New Construction… Now What?

The purchase of a new construction home is exciting, with lots of time for anticipation of moving in to your new home. It feels like the builder rep becomes your new best friend, you get to pick out your packages and upgrades so everything can reflect your style (if the home isn’t already built or spec’d of course!), so with all of the excitement it’s important to keep in mind that there are pitfalls that you’ll want to avoid along the way.

Builder-Specific Contracts

Most if not all builders in the area use their own purchase contract forms. Why? Because it allows them to closely control the process, while being very forgiving to the builder and not very friendly towards the homebuyer. Example, there’s often a clause that the builder can delay construction for any reason and must simply begin the construction process on your lot within one year. That does not read that they’ll hand over a fully constructed home in one year, but merely start the build in one year. Regardless of when they tell you that the expected completion date is.

It’s extremely important to know and understand the contract terms that you’re signing and what your rights are if something goes wrong.
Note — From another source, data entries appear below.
(** The exit of a child that has observers attached reaches [on_close]. *)
Lemma step_child_close e cfg a (c : nat) (code : option Z) (sig : option string) :
  quit a = false → c ∈ attached (sup a) →
  sup (step e cfg a (ChildEvent c (EvClose code sig))) = on_close code sig (sup a).
Proof.
  intros Hq Hin. unfold step. rewrite Hq. cbn [is_close sup].
  by rewrite bool_decide_eq_true_2.
Qed.

Lemma quit_spawn_count e (st : Supervisor.state) :
  spawn_count (snd (quitServerProcess e st)) = spawn_count st.
Proof.
  unfold quitServerProcess, process_kill_group, child_kill.
  destruct (serverProcess st) as [c|]; [|done].
  destruct (serverProcessQuit st); [done|].
  destruct (negb (String.eqb (platform e) "win32")); destruct (pid c); done.
Qed.

Lemma observe_spawn_count (cev : child_event) (st : Supervisor.state) :
  spawn_count (observe cev st) = spawn_count st.
Proof.
  destruct cev; cbn; try done.
  - unfold on_stderr_data. cbn zeta.
    by destruct (chunk_truthy data && negb (indexOf data "Requesting" =? -1)%Z).
  - unfold on_close. cbn zeta. by destruct (negb (intentionalQuit st)).
Qed.

Lemma app_quit_spec e a :
  spawn_count (sup (app_quit e a)) = spawn_count (sup a)
  ∧ quit (app_quit e a) = true
  ∧ ready (app_quit e a) = ready a
  ∧ electron (app_quit e a) = electron a.
Proof.
  destruct a as [s w n el rd q ex].
  unfold app_quit, on_quit, on_before_quit, on_closed. cbn.
  destruct el; destruct w; cbn; repeat split; apply quit_spawn_count.
Qed.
Many builder contracts mandate the use of arbitration instead of legal action in a court of law. It’s important to know what this means before you find that you need to sue the builder. This might seem like something that wouldn’t happen often, but there are some very good lawyers here in Charlotte that spend their days only litigating with residential new home builders.
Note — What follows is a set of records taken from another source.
(** X3: a repaired name is always the answer of one of the decoders on the
    bytes of the name: the Korean decoder on the code units read as bytes
    when the name is clean, one of the three decoders on the UTF-8 bytes
    when it is damaged.  Repair never makes up a name. *)
Theorem fixed_name_provenance (filename fixed : list Z) :
  fixFilenameEncoding D filename = (fixed, true) ->
  isByteString filename = true
  /\ ((hasEncodingIssues filename = false
       /\ isLikelyEUCKR (JS.Uint8Array filename) = true
       /\ decode_euc_kr D (JS.Uint8Array filename) = Some fixed)
      \/ (hasEncodingIssues filename = true
          /\ (decode_euc_kr D (JS.TextEncoder_encode filename) = Some fixed
              \/ decode_shift_jis D (JS.TextEncoder_encode filename) = Some fixed
              \/ decode_gbk D (JS.TextEncoder_encode filename) = Some fixed))).
Proof.
  unfold fixFilenameEncoding, tryDecodeEUCKR, tryDecodeShiftJIS, tryDecodeGBK.
  destruct (isByteString filename); cbn [negb]; [|discriminate].
  destruct (hasEncodingIssues filename); cbn [negb].
  - repeat match goal with
           | |- context [match accept ?x with _ => _ end] =>
               let E := fresh "E" in destruct (accept x) eqn:E
           end;
      intros [= <-];
      repeat match goal with
             | H : accept _ = Some _ |- _ => apply accept_Some in H; destruct H as [H _]
             end; tauto.
  - destruct (isLikelyEUCKR _); [|discriminate].
    destruct (accept _) eqn:E; intros [= <-].
    apply accept_Some in E. destruct E as [E _]. tauto.
Qed.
If you decide that the contract is too skewed in the builder’s favor and don’t want to agree to the contract there is little that you can do to still purchase the home. Using their contract is like the price of admission to the ballpark just to play the game. If you want the house, you will have to take on the risk.

Homeowners Inspections – pre and post drywall

Even if you’re buying your home new, there could still be issues that you would want to be aware of before closing, so I always, always, always recommend having an inspection done. And not just one inspection for new construction but TWO. The first is called a pre-drywall inspection. This is when everything has been framed, utilities have been installed and the walls are just about the be closed up. Having an inspection completed at this point allows the inspector to view areas of concern that are normally hidden behind drywall, meaning that they can see more potential issues. Just because a home is new doesn’t mean that it was built correctly, so buyer beware.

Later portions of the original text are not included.